Exercise instructions -
Exactly as they appear, copy the lines from the start of the entries below to the line containing "on_model Module_train ;;", both ends included.

Material provided -

(** The body of the loop of [train] over [enumerate(self.train_loader)];
    [acc] holds [t_loss] and [t_size].  The progress lines are left out. *)
Definition train_body (acc : pyval T * Z)
  (b : Z * (list (list T) * list (list Z))) : M World (pyval T * Z) :=
  let '(t_loss, t_size) := acc in
  let '(batch_idx, (inputs, targets)) := b in
  let t_size := t_size + len inputs in
  on_model zero_grad ;;
  output <- on_model (forward inputs) ;;
  let loss := loss_fn output (float_ targets) in
  t_loss <- lift (py_iadd t_loss (PyFloat (t_item loss))) ;;
  on_model (backward inputs targets) ;;
  on_model optimizer_step ;;
  ret (t_loss, t_size).

(** [FeatureNetwork.train] *)
Definition train (ep : Z) : M World (pyval T) :=
  on_model Module_train ;;
  loader <- gets (fun w => train_loader (F_Net w)) ;;
  batches <- on_generator (DataLoader_iter loader) ;;
  acc <- for_each train_body (enumerate batches) (PyInt 0, 0) ;;
  let '(t_loss, t_size) := acc in
  t_loss <- lift (py_itruediv t_loss t_size) ;;
  ret t_loss.

(** The body of the loop of [valid]; [acc] holds [loss], [t_size] and
    [mean_f1]. *)
Definition valid_body (acc : pyval T * Z * list PyFloat.float)
  (b : list (list T) * list (list Z))
  : M World (pyval T * Z * list PyFloat.float) :=
  let '(loss, t_size, mean_f1) := acc in
  let '(inputs, targets) := b in
  let t_size := t_size + len inputs in
  output <- on_model (forward inputs) ;;
  loss <- lift (py_iadd loss (PyTensor (loss_fn output (float_ targets)))) ;;
  let output_in_0_1 := round_int output in
  let f1 := compute_f1_score targets output_in_0_1 in
  ret (loss, t_size, mean_f1 ++ [f1]).

(** [FeatureNetwork.valid] *)
Definition valid : M World (PyFloat.float * PyFloat.float) :=
  on_model Module_eval ;;
  loader <- gets (fun w => valid_loader (F_Net w)) ;;
  batches <- on_generator (DataLoader_iter loader) ;;
  acc <- for_each valid_body batches (PyInt 0, 0, []) ;;
  let '(loss, t_size, mean_f1) := acc in
  let mean_f1 := np_mean mean_f1 in
  loss <- lift (py_itruediv loss t_size) ;;
  loss_item <- lift (py_item loss) ;;
  ret (loss_item, mean_f1).

(** [torch.cat] along the rows; an empty list of tensors is refused. *)
Definition torch_cat {A : Type} (tensors : list (list (list A)))
  : result (list (list A)) :=
  match tensors with
  | [] => Raise RuntimeError
  | _ :: _ => Ok (concat tensors)
  end.
(** * Login views of the storefront: macaroon credentials, backend calls
      and the login / callback / logout handlers

    Shallow embedding of [webapp/login/views.py].  Python values that
    travel through the handlers (decoded JSON bodies, session entries)
    are modelled by an inductive type of JSON-like values with Python's
    truthiness, membership and subscription written out, exceptions by
    an inductive type, and the handlers by a state-and-exception monad
    over the user session and a log of the calls made to the backend. *)

From Stdlib Require Import ZArith Ascii String List Lia.
From stdpp Require Import base option gmap strings list.

Local Set Warnings "-register-all".
Local Open Scope string_scope.
Local Open Scope Z_scope.

(** ** Python values *)

Module Py.

(** What [response.json()] can return, and what the session stores.
    A dict is kept as its item list; lookup takes the first binding.
    Numbers are integers: the views only test a number for truth. *)
Inductive value : Type :=
| VNone
| VBool (b : bool)
| VInt (z : Z)
| VStr (s : string)
| VList (l : list value)
| VDict (items : list (string * value)).

Definition of_opt_str (o : option string) : value :=
  match o with
  | Some s => VStr s
  | None => VNone
  end.

(** [bool(v)]: Python truthiness. *)
Definition truthy (v : value) : bool :=
  match v with
  | VNone => false
  | VBool b => b
  | VInt z => negb (z =? 0)
  | VStr s => negb (String.eqb s "")
  | VList l => match l with [] => false | _ => true end
  | VDict items => match items with [] => false | _ => true end
  end.

Definition truthy_opt_str (o : option string) : bool := truthy (of_opt_str o).

(** [d.get(k)] on an item list. *)
Fixpoint dict_get (k : string) (items : list (string * value)) : option value :=
  match items with
  | [] => None
  | (k', v) :: rest => if String.eqb k k' then Some v else dict_get k rest
  end.

(** [v == s] for a string literal [s]. *)
Definition eq_str (v : value) (s : string) : bool :=
  match v with
  | VStr s' => String.eqb s' s
  | _ => false
  end.

(** [needle in hay] on two strings: substring test. *)
Fixpoint substring_in (needle hay : string) : bool :=
  if String.prefix needle hay then true
  else match hay with
       | EmptyString => false
       | String _ rest => substring_in needle rest
       end.

Fixpoint chars (s : string) : list value :=
  match s with
  | EmptyString => []
  | String c rest => VStr (String c EmptyString) :: chars rest
  end.

End Py.
Export Py.

(** ** Exceptions *)

(** The exception classes the views raise or catch.  The API classes
    come from [webapp.api.exceptions]; [ValueError], [KeyError],
    [TypeError], [AttributeError] (with the name of the attribute asked
    for) and [NameError] (with the unbound name) are Python's own;
    [HTTPException] is what the framework's [abort] raises. *)
Inductive exn : Type :=
| ApiError (message : string)
| ApiResponseError (message : string) (status_code : Z)
| ApiResponseErrorList (message : string) (status_code : Z) (errors : value)
| ApiResponseDecodeError (message : string)
| ApiCircuitBreaker
| MacaroonRefreshRequired
| AgreementNotSigned
| MissingUsername
| ValueError (message : string)
| KeyError (key : string)
| TypeError (message : string)
| HTTPException (code : Z) (description : option string)
| AttributeError (name : string)
| NameError (name : string)
| OtherException (message : string).

(** [str(e)]: an API error prints its message. *)
Definition exn_str (e : exn) : string :=
  match e with
  | ApiError m | ApiResponseError m _ | ApiResponseErrorList m _ _
  | ApiResponseDecodeError m | ValueError m | TypeError m
  | OtherException m => m
  | KeyError k => "'" +:+ k +:+ "'"
  | AttributeError n => "'Blueprint' object has no attribute '" +:+ n +:+ "'"
  | NameError n => "name '" +:+ n +:+ "' is not defined"
  | HTTPException _ (Some d) => d
  | _ => ""
  end.

(** ** Computations that may raise *)

Inductive outcome (A : Type) : Type :=
| Ret (a : A)
| Raise (e : exn).
Arguments Ret {A} a.
Arguments Raise {A} e.

#[global] Instance outcome_ret : MRet outcome := fun A a => Ret a.
#[global] Instance outcome_bind : MBind outcome := fun A B f m =>
  match m with
  | Ret a => f a
  | Raise e => Raise e
  end.

(** [needle in v]: membership as Python dispatches it on the container. *)
Definition py_contains (needle : string) (v : value) : outcome bool :=
  match v with
  | VDict items => Ret (bool_decide (is_Some (dict_get needle items)))
  | VList l => Ret (existsb (fun x => eq_str x needle) l)
  | VStr s => Ret (substring_in needle s)
  | _ => Raise (TypeError "argument is not iterable")
  end.

(** [v[k]] for a string key [k]. *)
Definition py_getitem (v : value) (k : string) : outcome value :=
  match v with
  | VDict items =>
      match dict_get k items with
      | Some x => Ret x
      | None => Raise (KeyError k)
      end
  | VList _ => Raise (TypeError "list indices must be integers or slices, not str")
  | VStr _ => Raise (TypeError "string indices must be integers")
  | _ => Raise (TypeError "object is not subscriptable")
  end.

(** [for x in v]: the items the loop visits. *)
Definition py_iter (v : value) : outcome (list value) :=
  match v with
  | VList l => Ret l
  | VDict items => Ret (map (fun kv => VStr (fst kv)) items)
  | VStr s => Ret (chars s)
  | _ => Raise (TypeError "object is not iterable")
  end.

(** ** Requests and responses of the backend session *)

Record upload : Type := {
  filename : string;
  stream : string;
  mimetype : string
}.

Inductive files_arg : Type :=
| FilesList (l : list (string * (string * string * string)))
| FilesInfo (info : string * value).

Record Request : Type := {
  req_method : option string;
  req_url : string;
  req_headers : gmap string string;
  req_json : option value;
  req_data : option value;
  req_files : option files_arg
}.

(** The parts of a [requests] response the views read: [status_code],
    [ok], [headers], and [json()], which either raises [ValueError]
    (left, with its message) or returns the decoded body. *)
Record Response : Type := {
  status_code : Z;
  ok : bool;
  headers : gmap string string;
  json : string + value
}.

Definition response_json (r : Response) : outcome value :=
  match json r with
  | inl msg => Raise (ValueError msg)
  | inr body => Ret body
  end.

(** ** Shared response processing *)

(** The loop of [process_response] over the error list. *)
Fixpoint scan_error_list (errors : list value) : outcome unit :=
  match errors with
  | [] => Ret tt
  | error :: rest =>
      code ← py_getitem error "code";
      if eq_str code "user-not-ready" then
        message ← py_getitem error "message";
        signed ← py_contains "has not signed agreement" message;
        if (signed : bool) then Raise AgreementNotSigned
        else
          message' ← py_getitem error "message";
          missing ← py_contains "missing store username" message';
          if (missing : bool) then Raise MissingUsername
          else scan_error_list rest
      else scan_error_list rest
  end.

Definition process_response (response : Response) : outcome value :=
  match json response with
  | inl decode_error =>
      Raise (ApiResponseDecodeError ("JSON decoding failed: " +:+ decode_error))
  | inr body =>
      if negb (ok response) then
        has_list ← py_contains "error_list" body;
        if (has_list : bool) then
          error_list ← py_getitem body "error_list";
          errors ← py_iter error_list;
          scan_error_list errors;;
          error_list' ← py_getitem body "error_list";
          Raise (ApiResponseErrorList "The api returned a list of errors"
                   (status_code response) error_list')
        else if negb (truthy body) then
          Raise (ApiResponseError "Unknown error from api" (status_code response))
        else Ret body
      else Ret body
  end.

(** ** State: the user session and the log of backend calls *)

Inductive call : Type :=
| IssueMacaroon
| Api (req : Request).

Record world : Type := {
  session : gmap string value;
  backend_log : list call
}.

(** Handlers and client operations: state passing with exceptions.
    The state survives a raise, as the session object does. *)
Definition M (A : Type) : Type := world -> outcome A * world.

#[global] Instance M_ret : MRet M := fun A a w => (Ret a, w).
#[global] Instance M_bind : MBind M := fun A B f m w =>
  match m w with
  | (Ret a, w') => f a w'
  | (Raise e, w') => (Raise e, w')
  end.

Definition lift {A} (o : outcome A) : M A := fun w => (o, w).
Definition raise {A} (e : exn) : M A := fun w => (Raise e, w).

(** [try: body  except ...: handler]; a handler re-raises what no
    clause matches. *)
Definition try_except {A} (body : M A) (handler : exn -> M A) : M A := fun w =>
  match body w with
  | (Ret a, w') => (Ret a, w')
  | (Raise e, w') => handler e w'
  end.

Definition get_session : M (gmap string value) := fun w => (Ret (session w), w).

(** [session[k] = v] *)
Definition session_set (k : string) (v : value) : M unit := fun w =>
  (Ret tt, {| session := <[k := v]> (session w); backend_log := backend_log w |}).

(** [session[k]] *)
Definition session_getitem (s : gmap string value) (k : string) : outcome value :=
  match s !! k with
  | Some v => Ret v
  | None => Raise (KeyError k)
  end.

(** The network as one request sees it: what the backend session
    answers to a request, and what macaroon issuance answers. *)
Record Net : Type := {
  api_session : Request -> outcome Response;
  request_macaroon : outcome string
}.

Definition api_request (net : Net) (req : Request) : M Response := fun w =>
  (api_session net req,
   {| session := session w; backend_log := backend_log w ++ [Api req] |}).

Definition call_request_macaroon (net : Net) : M string := fun w =>
  (request_macaroon net,
   {| session := session w; backend_log := backend_log w ++ [IssueMacaroon] |}).

(** Names the module uses without defining them: URL constants and
    templates (a template is the function its [format] call computes),
    and the pure helpers of [authentication];
    [bind_authorization] is [authentication.get_authorization_header]
    and [LOGIN_URL_env] the environment variable [LOGIN_URL], if set. *)
Record Env : Type := {
  ACCOUNT_URL : string;
  AGREEMENT_URL : string;
  SNAP_PUB_METRICS_URL : string;
  PUB_METRICS_QUERY_HEADERS : gmap string string;
  REGISTER_NAME_URL : string;
  REGISTER_NAME_DISPUTE_URL : string;
  SNAP_INFO_URL : string -> string;
  METADATA_QUERY_URL : string -> string;
  SCREENSHOTS_QUERY_URL : string -> string;
  REVISION_HISTORY_URL : string -> string;
  SNAP_RELEASE_HISTORY_URL : string -> Z -> string;
  SNAP_RELEASE : string;
  CLOSE_CHANNEL : string -> string;
  is_macaroon_expired : gmap string string -> bool;
  bind_authorization : value -> value -> outcome string;
  get_caveat_id : string -> outcome string;
  LOGIN_URL_env : option string
}.

(** ** The authenticated API client *)

Section Client.

Context (env : Env) (net : Net).

Definition get_authorization_header (session : gmap string value)
  : outcome (gmap string string) :=
  root ← session_getitem session "macaroon_root";
  discharge ← session_getitem session "macaroon_discharge";
  authorization ← bind_authorization env root discharge;
  Ret ({[ "Authorization" := authorization ]} : gmap string string).

Definition send (method : option string) (url : string)
    (hs : gmap string string) (body data : option value)
    (files : option files_arg) : M Response :=
  api_request net {| req_method := method; req_url := url; req_headers := hs;
                     req_json := body; req_data := data; req_files := files |}.

Definition get_account (session : gmap string value) : M value :=
  hs ← lift (get_authorization_header session);
  response ← send (Some "GET") (ACCOUNT_URL env) hs None None None;
  if is_macaroon_expired env (headers response) then raise MacaroonRefreshRequired
  else lift (process_response response).

Definition get_agreement (session : gmap string value) : M value :=
  hs ← lift (get_authorization_header session);
  agreement_response ← send (Some "GET") (AGREEMENT_URL env) hs None None None;
  if is_macaroon_expired env (headers agreement_response)
  then raise MacaroonRefreshRequired
  else lift (response_json agreement_response).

Your response -
(** The body of the loop of [train] over [enumerate(self.train_loader)];
    [acc] holds [t_loss] and [t_size].  The progress lines are left out. *)
Definition train_body (acc : pyval T * Z)
  (b : Z * (list (list T) * list (list Z))) : M World (pyval T * Z) :=
  let '(t_loss, t_size) := acc in
  let '(batch_idx, (inputs, targets)) := b in
  let t_size := t_size + len inputs in
  on_model zero_grad ;;
  output <- on_model (forward inputs) ;;
  let loss := loss_fn output (float_ targets) in
  t_loss <- lift (py_iadd t_loss (PyFloat (t_item loss))) ;;
  on_model (backward inputs targets) ;;
  on_model optimizer_step ;;
  ret (t_loss, t_size).

(** [FeatureNetwork.train] *)
Definition train (ep : Z) : M World (pyval T) :=
  on_model Module_train ;;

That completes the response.